:: Exercise ::
Two lines in the data below mark the range: the one with "destruct (Z.leb_spec e 971); [|lia]." and the one with "f = S754_zero". Return both, along with every line between them, exactly.

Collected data
----------

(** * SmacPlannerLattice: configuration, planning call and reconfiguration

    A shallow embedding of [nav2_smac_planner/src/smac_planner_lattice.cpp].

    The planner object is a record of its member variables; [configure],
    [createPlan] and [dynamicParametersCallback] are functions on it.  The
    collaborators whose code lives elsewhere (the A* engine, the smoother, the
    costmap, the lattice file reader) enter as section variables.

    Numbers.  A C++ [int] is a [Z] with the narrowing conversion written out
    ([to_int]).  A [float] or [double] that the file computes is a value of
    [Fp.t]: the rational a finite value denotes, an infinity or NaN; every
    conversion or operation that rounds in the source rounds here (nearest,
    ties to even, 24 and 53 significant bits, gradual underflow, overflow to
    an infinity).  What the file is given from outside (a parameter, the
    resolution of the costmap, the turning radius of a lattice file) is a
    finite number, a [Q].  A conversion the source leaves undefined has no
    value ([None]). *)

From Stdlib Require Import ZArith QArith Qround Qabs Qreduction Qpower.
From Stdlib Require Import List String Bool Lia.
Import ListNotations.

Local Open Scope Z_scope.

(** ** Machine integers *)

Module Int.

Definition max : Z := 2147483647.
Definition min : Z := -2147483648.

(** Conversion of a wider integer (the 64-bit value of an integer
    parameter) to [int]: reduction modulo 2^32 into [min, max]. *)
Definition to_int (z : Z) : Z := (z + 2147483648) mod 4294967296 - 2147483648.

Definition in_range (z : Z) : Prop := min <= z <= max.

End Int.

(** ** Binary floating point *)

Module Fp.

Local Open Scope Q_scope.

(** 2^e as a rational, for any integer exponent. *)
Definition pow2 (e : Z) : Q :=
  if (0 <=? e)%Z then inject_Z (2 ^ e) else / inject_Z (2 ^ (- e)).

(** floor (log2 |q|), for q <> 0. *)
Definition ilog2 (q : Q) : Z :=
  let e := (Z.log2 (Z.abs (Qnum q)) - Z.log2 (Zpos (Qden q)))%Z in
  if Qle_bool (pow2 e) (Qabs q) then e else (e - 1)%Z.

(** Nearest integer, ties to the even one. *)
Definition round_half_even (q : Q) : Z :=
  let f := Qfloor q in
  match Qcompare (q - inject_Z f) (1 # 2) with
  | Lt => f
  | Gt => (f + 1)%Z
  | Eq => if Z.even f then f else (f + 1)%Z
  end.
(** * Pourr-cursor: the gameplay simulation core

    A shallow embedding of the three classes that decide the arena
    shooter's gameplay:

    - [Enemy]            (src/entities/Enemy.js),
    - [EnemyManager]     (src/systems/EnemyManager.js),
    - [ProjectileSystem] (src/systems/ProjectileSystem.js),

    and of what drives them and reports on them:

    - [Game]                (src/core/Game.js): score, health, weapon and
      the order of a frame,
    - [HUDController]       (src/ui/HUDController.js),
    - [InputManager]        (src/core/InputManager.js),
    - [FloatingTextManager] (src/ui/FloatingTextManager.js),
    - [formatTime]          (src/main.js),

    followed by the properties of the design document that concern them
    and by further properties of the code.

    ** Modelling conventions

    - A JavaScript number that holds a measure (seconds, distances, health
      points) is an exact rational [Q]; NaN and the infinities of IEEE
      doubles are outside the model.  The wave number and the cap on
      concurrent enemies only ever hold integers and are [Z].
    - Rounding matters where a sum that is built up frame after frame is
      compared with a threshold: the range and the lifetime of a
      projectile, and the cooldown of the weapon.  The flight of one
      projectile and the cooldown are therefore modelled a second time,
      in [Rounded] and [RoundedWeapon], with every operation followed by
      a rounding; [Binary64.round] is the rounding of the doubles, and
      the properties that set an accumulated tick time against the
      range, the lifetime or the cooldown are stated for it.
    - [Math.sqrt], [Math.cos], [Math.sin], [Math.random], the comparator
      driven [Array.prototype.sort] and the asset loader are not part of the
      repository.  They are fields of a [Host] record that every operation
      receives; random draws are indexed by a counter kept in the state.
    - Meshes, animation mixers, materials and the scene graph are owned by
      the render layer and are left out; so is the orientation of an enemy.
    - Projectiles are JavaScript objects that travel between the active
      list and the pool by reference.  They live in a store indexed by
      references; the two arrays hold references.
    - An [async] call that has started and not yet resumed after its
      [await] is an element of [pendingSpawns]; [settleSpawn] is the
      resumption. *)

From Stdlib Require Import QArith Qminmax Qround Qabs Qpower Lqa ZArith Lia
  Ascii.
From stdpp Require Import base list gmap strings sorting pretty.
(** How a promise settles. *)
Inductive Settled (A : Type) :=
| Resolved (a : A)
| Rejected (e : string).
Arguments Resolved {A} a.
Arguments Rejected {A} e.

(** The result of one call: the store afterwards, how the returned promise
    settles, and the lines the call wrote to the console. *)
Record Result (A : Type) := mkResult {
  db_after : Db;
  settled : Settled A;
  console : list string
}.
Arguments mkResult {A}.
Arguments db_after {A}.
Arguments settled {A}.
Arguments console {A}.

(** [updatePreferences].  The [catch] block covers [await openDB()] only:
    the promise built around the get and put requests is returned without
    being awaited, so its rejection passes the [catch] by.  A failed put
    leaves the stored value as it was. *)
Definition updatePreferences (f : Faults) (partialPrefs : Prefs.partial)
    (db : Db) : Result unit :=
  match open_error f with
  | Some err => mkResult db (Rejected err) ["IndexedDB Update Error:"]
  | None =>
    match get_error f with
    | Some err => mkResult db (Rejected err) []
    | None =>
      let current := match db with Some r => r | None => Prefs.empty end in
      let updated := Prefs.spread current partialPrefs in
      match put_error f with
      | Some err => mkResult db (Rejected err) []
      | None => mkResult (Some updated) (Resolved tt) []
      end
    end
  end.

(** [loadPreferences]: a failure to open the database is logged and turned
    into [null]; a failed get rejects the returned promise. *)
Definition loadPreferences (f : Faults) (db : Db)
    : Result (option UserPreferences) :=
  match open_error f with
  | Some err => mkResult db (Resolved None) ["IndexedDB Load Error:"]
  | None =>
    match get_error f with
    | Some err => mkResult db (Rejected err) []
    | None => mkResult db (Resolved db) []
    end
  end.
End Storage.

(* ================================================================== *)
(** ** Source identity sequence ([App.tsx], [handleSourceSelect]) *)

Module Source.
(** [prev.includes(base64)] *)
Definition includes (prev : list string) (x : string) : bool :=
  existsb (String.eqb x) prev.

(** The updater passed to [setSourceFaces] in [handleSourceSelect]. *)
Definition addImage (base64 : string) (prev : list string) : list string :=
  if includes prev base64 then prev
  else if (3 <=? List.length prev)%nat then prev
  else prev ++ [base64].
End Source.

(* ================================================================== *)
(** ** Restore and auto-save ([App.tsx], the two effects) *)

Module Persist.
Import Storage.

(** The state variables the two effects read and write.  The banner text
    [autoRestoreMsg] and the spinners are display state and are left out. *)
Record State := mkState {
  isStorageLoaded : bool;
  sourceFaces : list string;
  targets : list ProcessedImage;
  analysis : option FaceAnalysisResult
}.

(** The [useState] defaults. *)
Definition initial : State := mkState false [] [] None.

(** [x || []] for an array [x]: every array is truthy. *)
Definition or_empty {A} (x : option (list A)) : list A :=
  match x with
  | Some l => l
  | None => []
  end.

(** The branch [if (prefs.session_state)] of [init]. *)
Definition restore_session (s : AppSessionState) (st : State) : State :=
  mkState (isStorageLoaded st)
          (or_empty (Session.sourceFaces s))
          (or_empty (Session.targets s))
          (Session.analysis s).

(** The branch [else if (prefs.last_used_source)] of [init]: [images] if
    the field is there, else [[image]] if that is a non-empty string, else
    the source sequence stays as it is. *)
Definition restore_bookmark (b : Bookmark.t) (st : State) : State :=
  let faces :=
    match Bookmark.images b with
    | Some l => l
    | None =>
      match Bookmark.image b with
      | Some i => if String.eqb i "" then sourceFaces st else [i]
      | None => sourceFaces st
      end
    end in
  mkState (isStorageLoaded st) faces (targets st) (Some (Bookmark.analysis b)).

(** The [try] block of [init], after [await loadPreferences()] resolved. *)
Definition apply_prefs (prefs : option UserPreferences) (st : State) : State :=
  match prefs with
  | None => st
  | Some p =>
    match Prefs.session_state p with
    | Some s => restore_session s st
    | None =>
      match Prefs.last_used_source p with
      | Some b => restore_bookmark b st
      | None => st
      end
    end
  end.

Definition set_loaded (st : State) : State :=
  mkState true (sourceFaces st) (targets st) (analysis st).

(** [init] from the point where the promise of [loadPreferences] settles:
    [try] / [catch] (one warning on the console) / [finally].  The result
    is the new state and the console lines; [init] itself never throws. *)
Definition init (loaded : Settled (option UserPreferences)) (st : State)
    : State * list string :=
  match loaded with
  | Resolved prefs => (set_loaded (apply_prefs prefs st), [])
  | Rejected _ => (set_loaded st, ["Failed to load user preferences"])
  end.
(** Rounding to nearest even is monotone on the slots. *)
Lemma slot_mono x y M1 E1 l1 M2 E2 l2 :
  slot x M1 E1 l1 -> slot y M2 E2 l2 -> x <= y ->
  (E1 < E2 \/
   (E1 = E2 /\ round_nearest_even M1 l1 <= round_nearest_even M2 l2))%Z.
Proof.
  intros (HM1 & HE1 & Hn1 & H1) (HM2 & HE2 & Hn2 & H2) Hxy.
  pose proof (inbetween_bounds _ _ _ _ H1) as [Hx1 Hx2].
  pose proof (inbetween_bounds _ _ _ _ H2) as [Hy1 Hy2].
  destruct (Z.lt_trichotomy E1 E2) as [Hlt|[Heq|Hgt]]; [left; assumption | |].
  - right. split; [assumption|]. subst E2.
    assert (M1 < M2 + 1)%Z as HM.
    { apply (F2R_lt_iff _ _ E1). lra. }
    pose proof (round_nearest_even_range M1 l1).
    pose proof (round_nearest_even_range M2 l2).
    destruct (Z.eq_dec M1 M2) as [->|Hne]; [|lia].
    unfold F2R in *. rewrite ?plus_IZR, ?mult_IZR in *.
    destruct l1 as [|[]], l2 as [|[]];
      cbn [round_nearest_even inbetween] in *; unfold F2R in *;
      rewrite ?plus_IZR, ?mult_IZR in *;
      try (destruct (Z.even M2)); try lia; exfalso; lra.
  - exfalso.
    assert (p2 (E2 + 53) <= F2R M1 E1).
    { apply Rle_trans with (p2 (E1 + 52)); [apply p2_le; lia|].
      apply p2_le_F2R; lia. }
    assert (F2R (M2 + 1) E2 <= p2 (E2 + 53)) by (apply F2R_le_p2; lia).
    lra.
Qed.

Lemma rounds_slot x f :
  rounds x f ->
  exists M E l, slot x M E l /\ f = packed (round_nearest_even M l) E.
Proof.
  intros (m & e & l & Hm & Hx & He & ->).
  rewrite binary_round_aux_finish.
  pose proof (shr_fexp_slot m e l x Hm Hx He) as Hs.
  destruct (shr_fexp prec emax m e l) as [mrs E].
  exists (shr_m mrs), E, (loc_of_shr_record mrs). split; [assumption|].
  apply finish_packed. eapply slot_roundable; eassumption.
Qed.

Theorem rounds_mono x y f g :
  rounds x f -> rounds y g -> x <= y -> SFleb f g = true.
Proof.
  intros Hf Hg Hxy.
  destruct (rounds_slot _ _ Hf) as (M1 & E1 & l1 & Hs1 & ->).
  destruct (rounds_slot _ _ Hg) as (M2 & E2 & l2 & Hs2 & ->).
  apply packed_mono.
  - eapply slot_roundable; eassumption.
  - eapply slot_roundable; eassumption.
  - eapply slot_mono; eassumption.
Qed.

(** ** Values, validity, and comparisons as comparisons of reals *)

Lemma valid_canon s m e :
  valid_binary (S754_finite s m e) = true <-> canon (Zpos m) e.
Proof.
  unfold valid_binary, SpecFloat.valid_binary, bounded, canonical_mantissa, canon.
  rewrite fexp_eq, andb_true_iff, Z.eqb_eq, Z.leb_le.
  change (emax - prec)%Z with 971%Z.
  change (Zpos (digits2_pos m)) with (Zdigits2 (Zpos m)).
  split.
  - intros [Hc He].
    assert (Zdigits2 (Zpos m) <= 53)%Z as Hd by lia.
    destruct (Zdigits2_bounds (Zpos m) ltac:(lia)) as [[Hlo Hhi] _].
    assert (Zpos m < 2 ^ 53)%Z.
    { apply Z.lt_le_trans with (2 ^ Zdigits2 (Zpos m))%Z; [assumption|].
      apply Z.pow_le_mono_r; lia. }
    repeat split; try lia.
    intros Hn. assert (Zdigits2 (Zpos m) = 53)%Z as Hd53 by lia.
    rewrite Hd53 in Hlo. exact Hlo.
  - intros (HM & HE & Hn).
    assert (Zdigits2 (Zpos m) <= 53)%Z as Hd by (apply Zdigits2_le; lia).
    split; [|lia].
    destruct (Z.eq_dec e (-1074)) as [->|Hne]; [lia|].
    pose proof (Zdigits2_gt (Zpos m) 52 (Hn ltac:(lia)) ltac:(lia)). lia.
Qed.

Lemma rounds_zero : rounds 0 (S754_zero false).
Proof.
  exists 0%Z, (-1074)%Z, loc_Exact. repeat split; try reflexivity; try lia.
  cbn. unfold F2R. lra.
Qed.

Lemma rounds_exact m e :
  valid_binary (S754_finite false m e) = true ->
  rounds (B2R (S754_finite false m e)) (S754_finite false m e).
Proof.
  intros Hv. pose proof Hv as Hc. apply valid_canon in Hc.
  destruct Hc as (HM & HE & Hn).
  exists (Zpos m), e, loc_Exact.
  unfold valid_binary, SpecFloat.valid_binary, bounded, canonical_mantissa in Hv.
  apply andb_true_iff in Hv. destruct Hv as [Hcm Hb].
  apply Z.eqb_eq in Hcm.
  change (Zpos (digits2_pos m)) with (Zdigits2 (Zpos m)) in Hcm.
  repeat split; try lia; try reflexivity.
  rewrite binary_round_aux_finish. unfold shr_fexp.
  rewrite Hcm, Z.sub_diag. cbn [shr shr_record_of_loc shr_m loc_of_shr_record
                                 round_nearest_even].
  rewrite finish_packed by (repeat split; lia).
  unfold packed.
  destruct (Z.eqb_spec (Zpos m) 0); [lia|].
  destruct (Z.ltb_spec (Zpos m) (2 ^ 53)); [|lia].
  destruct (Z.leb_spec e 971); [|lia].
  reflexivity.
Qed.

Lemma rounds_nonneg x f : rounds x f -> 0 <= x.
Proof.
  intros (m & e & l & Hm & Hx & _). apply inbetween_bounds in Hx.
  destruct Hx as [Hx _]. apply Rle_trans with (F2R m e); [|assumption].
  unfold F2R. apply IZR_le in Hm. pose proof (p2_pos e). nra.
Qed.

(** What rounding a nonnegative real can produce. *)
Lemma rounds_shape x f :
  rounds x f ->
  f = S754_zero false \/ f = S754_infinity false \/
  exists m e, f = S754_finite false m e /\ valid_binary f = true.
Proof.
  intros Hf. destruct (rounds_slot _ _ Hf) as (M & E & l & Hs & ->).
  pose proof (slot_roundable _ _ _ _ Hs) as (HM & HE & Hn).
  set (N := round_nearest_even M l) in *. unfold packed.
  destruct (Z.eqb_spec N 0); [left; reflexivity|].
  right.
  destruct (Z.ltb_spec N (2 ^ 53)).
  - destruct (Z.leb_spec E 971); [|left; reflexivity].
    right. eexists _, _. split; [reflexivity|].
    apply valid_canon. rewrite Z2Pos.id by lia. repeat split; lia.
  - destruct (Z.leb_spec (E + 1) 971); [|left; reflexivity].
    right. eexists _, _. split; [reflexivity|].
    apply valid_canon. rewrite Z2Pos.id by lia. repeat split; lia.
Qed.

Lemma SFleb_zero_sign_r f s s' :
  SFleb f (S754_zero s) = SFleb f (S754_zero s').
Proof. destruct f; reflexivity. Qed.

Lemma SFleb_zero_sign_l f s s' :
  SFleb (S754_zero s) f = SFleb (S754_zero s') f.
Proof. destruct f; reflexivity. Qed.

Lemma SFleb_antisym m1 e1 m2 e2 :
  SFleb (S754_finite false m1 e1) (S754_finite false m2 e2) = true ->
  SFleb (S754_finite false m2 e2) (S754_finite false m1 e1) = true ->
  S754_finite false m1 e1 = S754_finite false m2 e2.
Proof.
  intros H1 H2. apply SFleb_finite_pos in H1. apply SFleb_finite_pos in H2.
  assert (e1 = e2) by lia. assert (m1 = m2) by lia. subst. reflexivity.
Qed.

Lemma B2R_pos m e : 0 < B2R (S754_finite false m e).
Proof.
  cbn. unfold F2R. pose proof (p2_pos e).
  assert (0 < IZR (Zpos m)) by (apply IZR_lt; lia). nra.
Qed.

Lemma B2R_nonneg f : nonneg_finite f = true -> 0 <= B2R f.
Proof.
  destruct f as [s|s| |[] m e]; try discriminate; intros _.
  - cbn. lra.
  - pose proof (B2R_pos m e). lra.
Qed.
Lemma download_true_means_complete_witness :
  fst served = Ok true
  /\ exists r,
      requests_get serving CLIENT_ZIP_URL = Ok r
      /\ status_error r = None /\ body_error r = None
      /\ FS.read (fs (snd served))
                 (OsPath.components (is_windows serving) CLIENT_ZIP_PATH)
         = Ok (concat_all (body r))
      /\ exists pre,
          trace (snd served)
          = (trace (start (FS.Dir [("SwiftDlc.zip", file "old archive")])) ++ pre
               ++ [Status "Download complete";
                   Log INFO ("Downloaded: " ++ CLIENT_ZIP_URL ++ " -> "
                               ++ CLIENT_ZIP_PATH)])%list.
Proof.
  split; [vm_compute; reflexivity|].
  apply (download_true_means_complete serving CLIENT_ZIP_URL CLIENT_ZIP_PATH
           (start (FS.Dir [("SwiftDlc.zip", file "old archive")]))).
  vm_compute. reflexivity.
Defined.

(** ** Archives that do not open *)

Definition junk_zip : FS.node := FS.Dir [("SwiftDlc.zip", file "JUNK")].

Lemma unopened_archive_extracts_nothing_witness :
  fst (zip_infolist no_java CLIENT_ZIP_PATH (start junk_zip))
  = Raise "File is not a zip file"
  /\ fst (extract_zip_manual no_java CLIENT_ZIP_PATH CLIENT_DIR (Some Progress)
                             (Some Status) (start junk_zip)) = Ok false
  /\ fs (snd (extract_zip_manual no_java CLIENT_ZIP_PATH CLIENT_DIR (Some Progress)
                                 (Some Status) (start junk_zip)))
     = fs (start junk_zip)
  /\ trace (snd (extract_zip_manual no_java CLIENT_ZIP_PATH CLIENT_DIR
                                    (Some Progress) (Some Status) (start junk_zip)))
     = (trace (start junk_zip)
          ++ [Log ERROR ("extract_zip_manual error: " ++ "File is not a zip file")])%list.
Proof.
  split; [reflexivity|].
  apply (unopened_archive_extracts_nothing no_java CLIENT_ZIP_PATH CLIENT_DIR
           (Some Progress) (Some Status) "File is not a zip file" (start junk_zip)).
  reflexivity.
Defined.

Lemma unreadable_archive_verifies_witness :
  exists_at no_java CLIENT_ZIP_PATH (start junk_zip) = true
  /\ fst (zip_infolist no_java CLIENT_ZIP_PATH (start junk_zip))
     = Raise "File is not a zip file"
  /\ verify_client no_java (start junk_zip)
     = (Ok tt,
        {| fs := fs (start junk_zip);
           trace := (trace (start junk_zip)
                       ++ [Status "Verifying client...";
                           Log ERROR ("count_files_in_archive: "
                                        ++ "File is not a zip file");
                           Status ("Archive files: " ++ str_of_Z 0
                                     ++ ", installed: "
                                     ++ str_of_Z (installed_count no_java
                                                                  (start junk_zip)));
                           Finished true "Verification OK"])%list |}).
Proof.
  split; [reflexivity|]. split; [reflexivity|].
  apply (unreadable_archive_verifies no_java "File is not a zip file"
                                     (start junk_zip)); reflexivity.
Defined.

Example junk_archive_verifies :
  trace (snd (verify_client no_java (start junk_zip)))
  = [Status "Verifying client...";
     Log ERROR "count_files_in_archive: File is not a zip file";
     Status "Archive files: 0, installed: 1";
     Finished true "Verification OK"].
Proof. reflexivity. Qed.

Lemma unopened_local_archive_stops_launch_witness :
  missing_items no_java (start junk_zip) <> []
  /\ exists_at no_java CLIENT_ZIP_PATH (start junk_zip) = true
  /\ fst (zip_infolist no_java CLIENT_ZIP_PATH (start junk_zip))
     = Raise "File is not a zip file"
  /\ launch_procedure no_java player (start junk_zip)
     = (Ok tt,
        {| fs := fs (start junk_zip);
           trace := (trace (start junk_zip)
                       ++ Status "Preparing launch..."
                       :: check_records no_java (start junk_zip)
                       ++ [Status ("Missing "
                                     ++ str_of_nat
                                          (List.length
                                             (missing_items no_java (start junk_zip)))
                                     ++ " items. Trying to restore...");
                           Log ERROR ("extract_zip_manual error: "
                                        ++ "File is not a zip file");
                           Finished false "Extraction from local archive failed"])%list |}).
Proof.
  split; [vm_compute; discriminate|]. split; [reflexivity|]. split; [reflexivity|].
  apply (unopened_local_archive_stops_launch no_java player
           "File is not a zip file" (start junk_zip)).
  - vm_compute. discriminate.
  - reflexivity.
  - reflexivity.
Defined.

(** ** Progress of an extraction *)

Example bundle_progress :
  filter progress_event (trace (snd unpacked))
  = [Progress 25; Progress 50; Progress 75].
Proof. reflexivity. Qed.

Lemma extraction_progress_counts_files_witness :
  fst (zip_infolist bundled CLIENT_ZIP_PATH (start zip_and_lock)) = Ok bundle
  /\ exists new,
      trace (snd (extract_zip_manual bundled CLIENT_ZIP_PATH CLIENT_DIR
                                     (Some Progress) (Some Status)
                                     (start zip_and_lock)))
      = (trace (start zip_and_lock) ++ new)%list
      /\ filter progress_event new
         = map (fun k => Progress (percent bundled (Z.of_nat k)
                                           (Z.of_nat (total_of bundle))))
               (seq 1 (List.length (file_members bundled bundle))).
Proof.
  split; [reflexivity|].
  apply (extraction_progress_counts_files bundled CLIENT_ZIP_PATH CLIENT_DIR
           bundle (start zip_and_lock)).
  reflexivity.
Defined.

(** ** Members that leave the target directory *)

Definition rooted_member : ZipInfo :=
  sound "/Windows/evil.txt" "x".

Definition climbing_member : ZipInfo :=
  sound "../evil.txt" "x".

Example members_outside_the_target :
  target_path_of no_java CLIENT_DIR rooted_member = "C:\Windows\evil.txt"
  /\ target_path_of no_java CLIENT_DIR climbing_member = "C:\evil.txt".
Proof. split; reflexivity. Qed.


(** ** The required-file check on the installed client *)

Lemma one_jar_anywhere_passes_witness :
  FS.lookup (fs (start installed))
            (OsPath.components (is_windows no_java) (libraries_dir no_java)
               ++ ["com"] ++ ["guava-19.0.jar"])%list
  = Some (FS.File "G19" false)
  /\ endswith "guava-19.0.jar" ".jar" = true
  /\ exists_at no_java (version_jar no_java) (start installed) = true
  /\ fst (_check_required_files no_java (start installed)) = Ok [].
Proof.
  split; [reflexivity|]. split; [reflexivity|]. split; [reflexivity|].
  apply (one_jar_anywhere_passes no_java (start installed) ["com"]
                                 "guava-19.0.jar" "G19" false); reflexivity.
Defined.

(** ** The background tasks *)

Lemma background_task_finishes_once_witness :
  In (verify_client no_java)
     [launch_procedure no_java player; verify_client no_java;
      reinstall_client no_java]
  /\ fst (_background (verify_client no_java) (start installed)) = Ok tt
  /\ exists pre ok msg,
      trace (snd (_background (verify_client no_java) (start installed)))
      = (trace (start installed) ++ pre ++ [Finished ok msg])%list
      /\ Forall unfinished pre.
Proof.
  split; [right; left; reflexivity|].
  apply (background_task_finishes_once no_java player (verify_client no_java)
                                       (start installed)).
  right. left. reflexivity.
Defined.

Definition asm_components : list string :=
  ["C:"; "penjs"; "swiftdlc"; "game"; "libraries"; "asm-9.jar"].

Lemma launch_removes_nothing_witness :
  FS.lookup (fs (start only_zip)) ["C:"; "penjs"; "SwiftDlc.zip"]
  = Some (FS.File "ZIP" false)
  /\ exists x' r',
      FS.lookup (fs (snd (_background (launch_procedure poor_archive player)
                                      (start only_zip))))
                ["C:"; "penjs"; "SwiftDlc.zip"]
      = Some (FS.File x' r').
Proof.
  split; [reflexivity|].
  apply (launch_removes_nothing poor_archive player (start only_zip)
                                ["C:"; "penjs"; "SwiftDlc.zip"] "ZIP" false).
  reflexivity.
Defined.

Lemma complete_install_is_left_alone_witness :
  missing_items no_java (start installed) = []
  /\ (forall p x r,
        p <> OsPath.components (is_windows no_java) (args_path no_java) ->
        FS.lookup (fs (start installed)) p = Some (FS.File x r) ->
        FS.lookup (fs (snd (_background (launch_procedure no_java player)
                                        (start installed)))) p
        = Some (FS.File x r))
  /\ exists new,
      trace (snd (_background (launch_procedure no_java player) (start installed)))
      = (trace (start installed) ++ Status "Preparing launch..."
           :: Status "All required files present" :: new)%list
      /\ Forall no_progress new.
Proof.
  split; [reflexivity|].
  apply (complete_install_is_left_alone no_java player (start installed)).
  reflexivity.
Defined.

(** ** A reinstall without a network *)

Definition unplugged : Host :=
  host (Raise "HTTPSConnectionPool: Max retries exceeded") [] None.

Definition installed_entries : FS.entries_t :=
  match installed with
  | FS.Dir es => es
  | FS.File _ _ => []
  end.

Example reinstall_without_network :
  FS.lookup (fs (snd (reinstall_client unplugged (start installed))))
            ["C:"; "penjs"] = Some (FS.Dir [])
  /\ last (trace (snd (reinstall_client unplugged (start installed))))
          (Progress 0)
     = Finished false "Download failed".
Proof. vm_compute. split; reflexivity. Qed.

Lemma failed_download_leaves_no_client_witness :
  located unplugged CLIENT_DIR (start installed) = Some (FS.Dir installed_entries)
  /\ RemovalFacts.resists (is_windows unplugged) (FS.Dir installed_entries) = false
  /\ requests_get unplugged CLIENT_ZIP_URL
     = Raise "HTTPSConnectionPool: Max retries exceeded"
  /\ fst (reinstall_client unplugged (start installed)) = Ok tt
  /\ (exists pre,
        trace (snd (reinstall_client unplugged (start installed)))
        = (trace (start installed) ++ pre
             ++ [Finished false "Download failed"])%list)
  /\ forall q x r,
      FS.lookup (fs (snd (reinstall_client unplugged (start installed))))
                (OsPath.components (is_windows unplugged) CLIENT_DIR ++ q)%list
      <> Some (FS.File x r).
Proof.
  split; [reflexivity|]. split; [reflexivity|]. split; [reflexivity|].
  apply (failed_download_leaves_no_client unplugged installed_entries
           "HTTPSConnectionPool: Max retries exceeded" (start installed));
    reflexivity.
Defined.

----------

:: Exercise response ::
  destruct (Z.leb_spec e 971); [|lia].
  reflexivity.
Qed.

Lemma rounds_nonneg x f : rounds x f -> 0 <= x.
Proof.
  intros (m & e & l & Hm & Hx & _). apply inbetween_bounds in Hx.
  destruct Hx as [Hx _]. apply Rle_trans with (F2R m e); [|assumption].
  unfold F2R. apply IZR_le in Hm. pose proof (p2_pos e). nra.
Qed.

(** What rounding a nonnegative real can produce. *)
Lemma rounds_shape x f :
  rounds x f ->
  f = S754_zero false \/ f = S754_infinity false \/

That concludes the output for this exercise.